If you think the recent power plays by Carson Wentz, James Harden, and others are new, think again. Magic pulled one off 40 years ago, and it cost Westhead his job.

Magic Johnson (left) and Paul Westhead led the Los Angeles Lakers to the 1980 NBA championship. Then the modern power dynamics of pro sports began to play out.
Magic Johnson (left) and Paul Westhead led the Los Angeles Lakers to the 1980 NBA championship. Then the modern power dynamics of pro sports began to play out.Read moreMARTY LEDERHANDLER / AP

Paul Westhead is 82 years old and had knee surgery not long ago, a procedure that kept him hospitalized for a day or two until he could prove to his doctors that his legs were strong enough to keep him steady on his feet. So the power plays and free-agent machinations that lately have occupied the attention of so many who follow the NBA and NFL have been only at the back of his mind, but he can still see the connection between them and him.

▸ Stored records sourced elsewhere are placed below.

(* ===== verification/WitnessChannel.v ===== *)
(** * Witnesses: payment channels

    Bob funds channels with Alice on the toy chain; they pay, route a payment, and one
    of them cheats. Then the same two as nodes that negotiate their channel by messages: honest
    updates, and the messages that take Bob's money without a preimage. *)
From S2P Require Import Prelude ConsensusRules Strings Lines Crypto Types Wire WireProofs Block.
From S2P Require Import Staking Shielded Script ScriptProofs Chain ChainBlock Mempool Channel.
From S2P Require Import ChannelPenalty ChannelProofs ChannelRoute ChannelPeer ChannelText Wallet.
From S2P Require Import WalletProofs ChannelOpen Onion RChannel RChannelOut RChannelProofs.
From S2P Require Import RChannelUpdate Toy WitnessMarket WitnessNet.

Definition toy_open : result (Channel * Channel * list Transaction) :=
  open_channel no_view toy2 bob_wallet alice_wallet 20 5 "aa" "bb".
Definition dead : Channel := new_channel "" "" (λ _, "") "" true (mkInfo "" "" 0 "" 0 0 0) "".
Definition bob_end : Channel := match toy_open with Ok (c, _, _) => c | Err _ => dead end.
Definition alice_end : Channel := match toy_open with Ok (_, c, _) => c | Err _ => dead end.

Lemma toy_open_ok : is_ok toy_open = true.
Proof. vm_compute. reflexivity. Qed.

Definition pre : string := "c0ffee".
Definition toy_ops : list (bool * Op) :=
  [(true, OPay 4); (true, OAdd 3 (hash_preimage_hex pre) 50); (false, OPay 100); (false, OSettle 0 pre);
   (false, OAdd 2 (hash_preimage_hex pre) 50); (true, OFail 1); (true, OPay 8)].


Definition toy_run : option (Channel * Channel * list (result ())) := run_ops toy_ops bob_end alice_end.
Lemma toy_run_verdicts :
  (λ r, (cur r.1.1, r.2)) <$> toy_run =
  Some (mkState 5 8 12 [] 2, [Ok (); Ok (); Err "insufficient channel balance"; Ok (); Ok (); Ok (); Err "insufficient channel balance"]).
Proof. vm_compute. reflexivity. Qed.

(** A second channel, from Alice to Bob, extends the route. *)
Definition toy_open2 : result (Channel * Channel * list Transaction) :=
  open_channel no_view toy2 alice_wallet bob_wallet 7 0 "cc" "dd".
Definition alice_end2 : Channel := match toy_open2 with Ok (c, _, _) => c | Err _ => dead end.
Definition bob_end2 : Channel := match toy_open2 with Ok (_, c, _) => c | Err _ => dead end.
Lemma toy_open2_ok : is_ok toy_open2 = true.
Proof. vm_compute. reflexivity. Qed.

Lemma opened_linked v c ka kb cap push sa sb r :
  open_channel v c ka kb cap push sa sb = r → is_ok r = true → wallet_ok ka → wallet_ok kb → is_u64 cap → 0 ≤ push →
  let ca := match r with Ok (c, _, _) => c | Err _ => dead end in
  let cb := match r with Ok (_, c, _) => c | Err _ => dead end in
  linked ca cb ∧ cur ca = mkState 0 (cap - push) push [] 0 ∧ info_fee (info ca) = 1.
Proof.
  intros Ho Hok Ha Hb Hc Hp. destruct r as [[[ca cb] txs]|]; [|done].
  by destruct (open_channel_linked _ _ _ _ _ _ _ _ _ _ _ Ha Hb Hc Hp Ho) as (? & ? & ? & ? & ?).
Qed.
Lemma ends_linked : linked bob_end alice_end ∧ cur bob_end = mkState 0 15 5 [] 0 ∧ info_fee (info bob_end) = 1.
Proof.
  apply (opened_linked no_view toy2 bob_wallet alice_wallet 20 5 "aa" "bb" toy_open);
    [reflexivity|exact toy_open_ok|exact bob_wallet_ok|exact alice_wallet_ok|by_eval|done].
Qed.
Lemma ends2_linked : linked alice_end2 bob_end2 ∧ cur alice_end2 = mkState 0 7 0 [] 0 ∧ info_fee (info alice_end2) = 1.
Proof.
  apply (opened_linked no_view toy2 alice_wallet bob_wallet 7 0 "cc" "dd" toy_open2);
    [reflexivity|exact toy_open2_ok|exact alice_wallet_ok|exact bob_wallet_ok|by_eval|done].
Qed.

(** Bob pays 2 to himself through Alice, who keeps a fee of 1. *)
Definition toy_store : list Channel := [bob_end; alice_end; alice_end2; bob_end2].
Definition toy_route : list Hop := [mkHop 0 1; mkHop 2 3].
Lemma route_payment_atomic_witness :
  hop_amounts 2 2 1 0 toy_route = [(mkHop 0 1, 3); (mkHop 2 3, 2)] ∧
  ∃ store' r, route_payment toy_store toy_route 2 pre 100 10 1 = Some (store', r) ∧
    same_at (.∉ route_ends toy_route) toy_store store' ∧
    match r with
    | Ok _ => Forall (λ ha, affords toy_store ha.1 ha.2) (hop_amounts (length toy_route) 2 1 0 toy_route) ∧
        Forall (λ ha, hop_moved toy_store store' ha.1 ha.2) (hop_amounts (length toy_route) 2 1 0 toy_route)
    | Err _ => ¬ Forall (λ ha, affords toy_store ha.1 ha.2) (hop_amounts (length toy_route) 2 1 0 toy_route) ∧
        Forall (λ h, hop_moved toy_store store' h 0) toy_route
    end.
Proof.
  split; [reflexivity|]. destruct ends_linked as (L1 & C1 & F1), ends2_linked as (L2 & C2 & F2).
  apply (route_payment_atomic toy_store toy_route 2 pre 100 10 1).
  - exact toy_digests.
  - intros E. apply (f_equal is_empty) in E. vm_compute in E. discriminate E.
  - by_eval.
  - constructor; [|constructor; [|constructor]]; cbn [fst snd].
    + exists bob_end, alice_end. rewrite C1, F1. split; [split; [reflexivity|split; [reflexivity|assumption]]|]. by_eval.
    + exists alice_end2, bob_end2. rewrite C2, F2. split; [split; [reflexivity|split; [reflexivity|assumption]]|]. by_eval.
Defined.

From James Harden to Carson Wentz, from Russell Wilson to Deshaun Watson, athletes are demanding trades, dictating terms, determining where they want to play and whom they want to play for. It seems a fresh, unprecedented trend. It isn’t. If you think this push toward player empowerment started with LeBron James building that Miami super-team in 2010, with his hand-picking his head coaches and using his relationships and influence to shape his teams’ rosters since, take a step back and take in the panorama. Westhead can clue you in to the movement’s long history and, especially, its true origins, to his conflict 40 years ago with the man who was becoming basketball’s biggest star.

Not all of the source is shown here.